[[ TASK MATERIAL, beginning ]]

(** X17. Without a message trigger ([killOnMessage] null, undefined or the
    empty string) no message sends anything, whatever it says. As long as
    only output, messages and errors have come, nothing is sent. What comes
    first among the expiry of the delay timer, the expiry of the safety
    timer and the worker's exit decides: the delay timer sends the
    configured signal, and nothing is sent after that; the safety timer,
    which is first when the delay is longer than its thirty seconds, sends
    SIGKILL, and nothing is sent after that, not by the delay timer either;
    after the exit the delay timer is cleared and nothing is sent unless
    the safety timer expires. *)
Theorem kill_once_when_delay_expires o pre post :
  trigger o = None →
  Forall before_timers pre →
  sent (crashTest o pre) = [] ∧
  sent (crashTest o (pre ++ [KillTimerFires])) = [signal o] ∧
  sent (crashTest o (pre ++ KillTimerFires :: post)) = [signal o] ∧
  sent (crashTest o (pre ++ SafetyTimerFires :: post)) = ["SIGKILL"%string] ∧
  sent (crashTest o (pre ++ SafetyTimerFires :: post ++ [KillTimerFires])) =
    ["SIGKILL"%string] ∧
  (∀ code sig, SafetyTimerFires ∉ post →
               sent (crashTest o (pre ++ OnExit code sig :: post)) = []).
Proof.
  intros Ht Hpre.
  assert (Hinit : killTimerPending (init o) = true).
  { unfold init. by rewrite Ht. }
  destruct (run_before_timers o (init o) pre Ht Hpre eq_refl eq_refl Hinit eq_refl)
    as (Hk & Hs & Hp & Hsafe).
  assert (Hstep : killed (step o (crashTest o pre) KillTimerFires) = true ∧
                  sent (step o (crashTest o pre) KillTimerFires) = [signal o]).
  { unfold crashTest. simpl. rewrite Hp. simpl. rewrite Hk. simpl. by rewrite Hs. }
  assert (Hsafety : killed (step o (crashTest o pre) SafetyTimerFires) = true ∧
                    sent (step o (crashTest o pre) SafetyTimerFires) =
                      ["SIGKILL"%string]).
  { unfold crashTest. simpl. rewrite Hsafe. simpl. rewrite Hk. simpl. by rewrite Hs. }
  destruct Hstep as [Hk1 Hs1]. destruct Hsafety as [Hk2 Hs2].
  assert (Hafter : ∀ evs, sent (crashTest o (pre ++ SafetyTimerFires :: evs)) =
                          ["SIGKILL"%string]).
  { intros evs. unfold crashTest in *. rewrite run_app, run_cons.
    destruct (run_after_kill o _ evs Hk2) as [_ ->]. exact Hs2. }
  split; [exact Hs|]. unfold crashTest in *. split; [|split; [|split; [|split]]].
  - by rewrite run_snoc.
  - rewrite run_app, run_cons.
    destruct (run_after_kill o _ post Hk1) as [_ ->]. exact Hs1.
  - apply Hafter.
  - apply Hafter.
  - intros code sig Hpost. rewrite run_app, run_cons.
    apply (run_without_timers o _ post Ht Hpost); simpl; try assumption.
    rewrite (run_killTimer o (init o) pre); [reflexivity | | exact Hp].
    unfold init. by rewrite Ht.
Qed.
Fixpoint re_match_here (ignorecase : bool) (r : regex) : pystr -> option nat :=
  match r with
  | [] => fun _ => Some 0
  | (cs, q) :: r' =>
      let f := cset_match ignorecase cs in
      let k := re_match_here ignorecase r' in
      match q with
      | QOne => re_rep f 1 k
      | QStar => re_star f k
      | QPlus => re_rep f 1 (re_star f k)
      | QRep n => re_rep f n k
      end
  end.

(** [re.match]: a match at the start of [s], given by its length. *)
Definition re_match (ignorecase : bool) (r : regex) (s : pystr) : option nat :=
  re_match_here ignorecase r s.

(** [re.search]: the leftmost match, as [(m.start(), m.end())]. *)
Fixpoint re_search_from (ignorecase : bool) (r : regex) (s : pystr) (pos : nat)
  : option (nat * nat) :=
  match re_match_here ignorecase r s with
  | Some n => Some (pos, pos + n)
  | None =>
      match s with
      | [] => None
      | _ :: s' => re_search_from ignorecase r s' (S pos)
      end
  end.

Definition re_search (ignorecase : bool) (r : regex) (s : pystr) : option (nat * nat) :=
  re_search_from ignorecase r s 0.

(** [re.findall] for a pattern without groups: the matched substrings, left
    to right, not overlapping.  [skip] counts the characters of the last
    match still to step over. *)
Fixpoint re_findall_aux (ignorecase : bool) (r : regex) (s : pystr) (skip : nat)
  : list pystr :=
  match skip with
  | S k =>
      match s with
      | [] => []
      | _ :: s' => re_findall_aux ignorecase r s' k
      end
  | 0 =>
      match re_match_here ignorecase r s with
      | Some n =>
          firstn n s ::
          match s with
          | [] => []
          | _ :: s' => re_findall_aux ignorecase r s' (pred n)
          end
      | None =>
          match s with
          | [] => []
          | _ :: s' => re_findall_aux ignorecase r s' 0
          end
      end
  end.
Lemma strcasecmp_casefold (s1 s2 : string) :
  strcasecmp s1 s2 = 0 <-> casefold s1 = casefold s2.
Proof.
  revert s2. induction s1 as [|c1 r1 IH]; intros [|c2 r2]; simpl.
  - change (code NUL) with 0. simpl. tauto.
  - change (code NUL) with 0. change (tolower 0) with 0.
    pose proof (tolower_zero (code c2)) as Hz.
    destruct (code c2 =? 0) eqn:E.
    + apply Z.eqb_eq in E. split; [reflexivity | lia].
    + apply Z.eqb_neq in E. split; [lia | discriminate].
  - change (code NUL) with 0. change (tolower 0) with 0.
    pose proof (tolower_zero (code c1)) as Hz.
    destruct (code c1 =? 0) eqn:E.
    + apply Z.eqb_eq in E. split; [reflexivity | lia].
    + apply Z.eqb_neq in E. split; [lia | discriminate].
  - pose proof (tolower_zero (code c1)) as Hz1.
    pose proof (tolower_zero (code c2)) as Hz2.
    destruct (tolower (code c1) - tolower (code c2) =? 0) eqn:D.
    + apply Z.eqb_eq in D.
      destruct (Z.eqb_spec (code c1) 0) as [E1|E1];
        destruct (Z.eqb_spec (code c2) 0) as [E2|E2].
      * tauto.
      * exfalso. lia.
      * exfalso. lia.
      * rewrite IH. split.
        -- intros ->. f_equal. lia.
        -- intros H. now inversion H.
    + apply Z.eqb_neq in D.
      destruct (Z.eqb_spec (code c1) 0) as [E1|E1];
        destruct (Z.eqb_spec (code c2) 0) as [E2|E2].
      * exfalso. rewrite E1, E2 in D. lia.
      * split; [lia | discriminate].
      * split; [lia | discriminate].
      * split; [lia|]. intros H. inversion H. lia.
Qed.
(** * pyscf/fci/direct_dip_corr.py: the dipole-correlation FCI driver

    A shallow embedding of [kernel_lanczos], [FCIBase.kernel],
    [FCIBase.energy] and the helpers they call, and the properties of the
    specification checked against it; then [kernel_ms1], the pspace
    preconditioner, the initial guess and the arithmetic of [absorb_h1e],
    with properties read off the code.

    Numbers.  Python floats and numpy float64 arrays are modelled by exact
    reals [R], numpy complex128 by pairs of reals.  Where numpy would leave
    the finite numbers (a division by a zero norm yields [inf] or [nan] and
    the program goes on) the model stops with [Halt NonFinite].  Rounding
    and overflow are outside the model (also the [OverflowError] of
    [math.factorial(lanczos-1)/nrm] for a Krylov dimension of 172 or more);
    where a statement depends on rounding, the lines in question are
    replayed in IEEE binary64 (module [Binary64]).

    Exceptions.  A computation is a [run]: it returns ([Ok]), raises a
    Python exception ([Raise]) or leaves the model ([Halt]).

    Collaborators.  Functions that live outside this file
    ([lib.lanczos_tridiagonalize], [scipy.linalg.eigh],
    [scipy.linalg.eigh_tridiagonal], [scipy.linalg.expm], the native
    contraction kernels, the Davidson solver) are fields of the record
    [collaborators]; nothing is assumed about them unless a theorem says so.

    Console output ([print], the logger) and what only feeds it (the calls
    of [energy] on lines 789 and 899-900, [perm_dipole]) are not modelled;
    the files written by [numpy.save] / [numpy.savetxt] are recorded in an
    event log.  Arrays are lists; a shape that numpy would reject raises
    [ValueError] where the driver itself indexes or multiplies, and is taken
    to conform inside the collaborators. *)

From Stdlib Require Import String DecimalString Reals Lra Lia ZArith Arith Bool List.
From Stdlib Require Floats.
Import ListNotations.
Local Open Scope R_scope.

(* ================================================================== *)
(** ** Python outcomes *)

Module Py.

Inductive exn : Set :=
| ZeroDivisionError
| IndexError
| ValueError
| AttributeError
| NotImplementedError
| NameError
| TypeError.

(** Why the model stopped following the program. *)
Inductive halt : Set :=
| OutOfFuel    (* the [while] loop was cut off by the fuel bound *)
| NonFinite.   (* a float left the finite numbers *)

Inductive run (A : Type) : Type :=
| Ok (a : A)
| Raise (e : exn)
| Halt (h : halt).

Arguments Ok {A} a.
Arguments Raise {A} e.
Arguments Halt {A} h.

Definition bind {A B : Type} (c : run A) (k : A -> run B) : run B :=
  match c with
  | Ok a => k a
  | Raise e => Raise e
  | Halt h => Halt h
  end.

Definition is_ok {A : Type} (c : run A) : bool :=
  match c with Ok _ => true | _ => false end.

Definition raises {A : Type} (c : run A) : option exn :=
  match c with Raise e => Some e | _ => None end.

(** [xs[i]] on a Python sequence, for a non-negative index. *)
Definition getitem {A : Type} (xs : list A) (i : nat) : run A :=
  match nth_error xs i with
  | Some x => Ok x
  | None => Raise IndexError
  end.

(** [for x in xs: ...] threading an accumulator through a fallible body. *)
Fixpoint for_each {A S : Type} (body : S -> A -> run S) (xs : list A) (s : S)
  : run S :=
  match xs with
  | [] => Ok s
  | x :: xs' => bind (body s x) (for_each body xs')
  end.

(** [[f(x) for x in xs]] with a fallible [f]. *)
Fixpoint map_run {A B : Type} (f : A -> run B) (xs : list A) : run (list B) :=
  match xs with
  | [] => Ok []
  | x :: xs' => bind (f x) (fun y => bind (map_run f xs') (fun ys => Ok (y :: ys)))
  end.

(** [range(n)] *)
Definition range (n : nat) : list nat := seq 0 n.

(** [str(i)] for a non-negative integer. *)
Definition str (i : nat) : string := NilEmpty.string_of_uint (Nat.to_uint i).

End Py.
Import Py.

Declare Scope run_scope.
Delimit Scope run_scope with run.
Notation "x <- c ;; k" := (bind c (fun x => k))
  (at level 61, c at next level, right associativity) : run_scope.
Notation "' p <- c ;; k" := (bind c (fun x => let p := x in k))
  (at level 61, p pattern, c at next level, right associativity) : run_scope.
Local Open Scope run_scope.

(* ================================================================== *)
(** ** Complex numbers (numpy complex128) *)

Module Cplx.

Record C : Type := mkC { re : R; im : R }.

Definition C0 : C := mkC 0 0.
Definition C1 : C := mkC 1 0.
(** [1j] *)
Definition Ci : C := mkC 0 1.
(** a real number read as a complex one (numpy's upcast) *)
Definition RtoC (x : R) : C := mkC x 0.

[[ TASK MATERIAL, end ]]

Looking at the records above, how many lines contain "Definition"? Only the number is needed.

12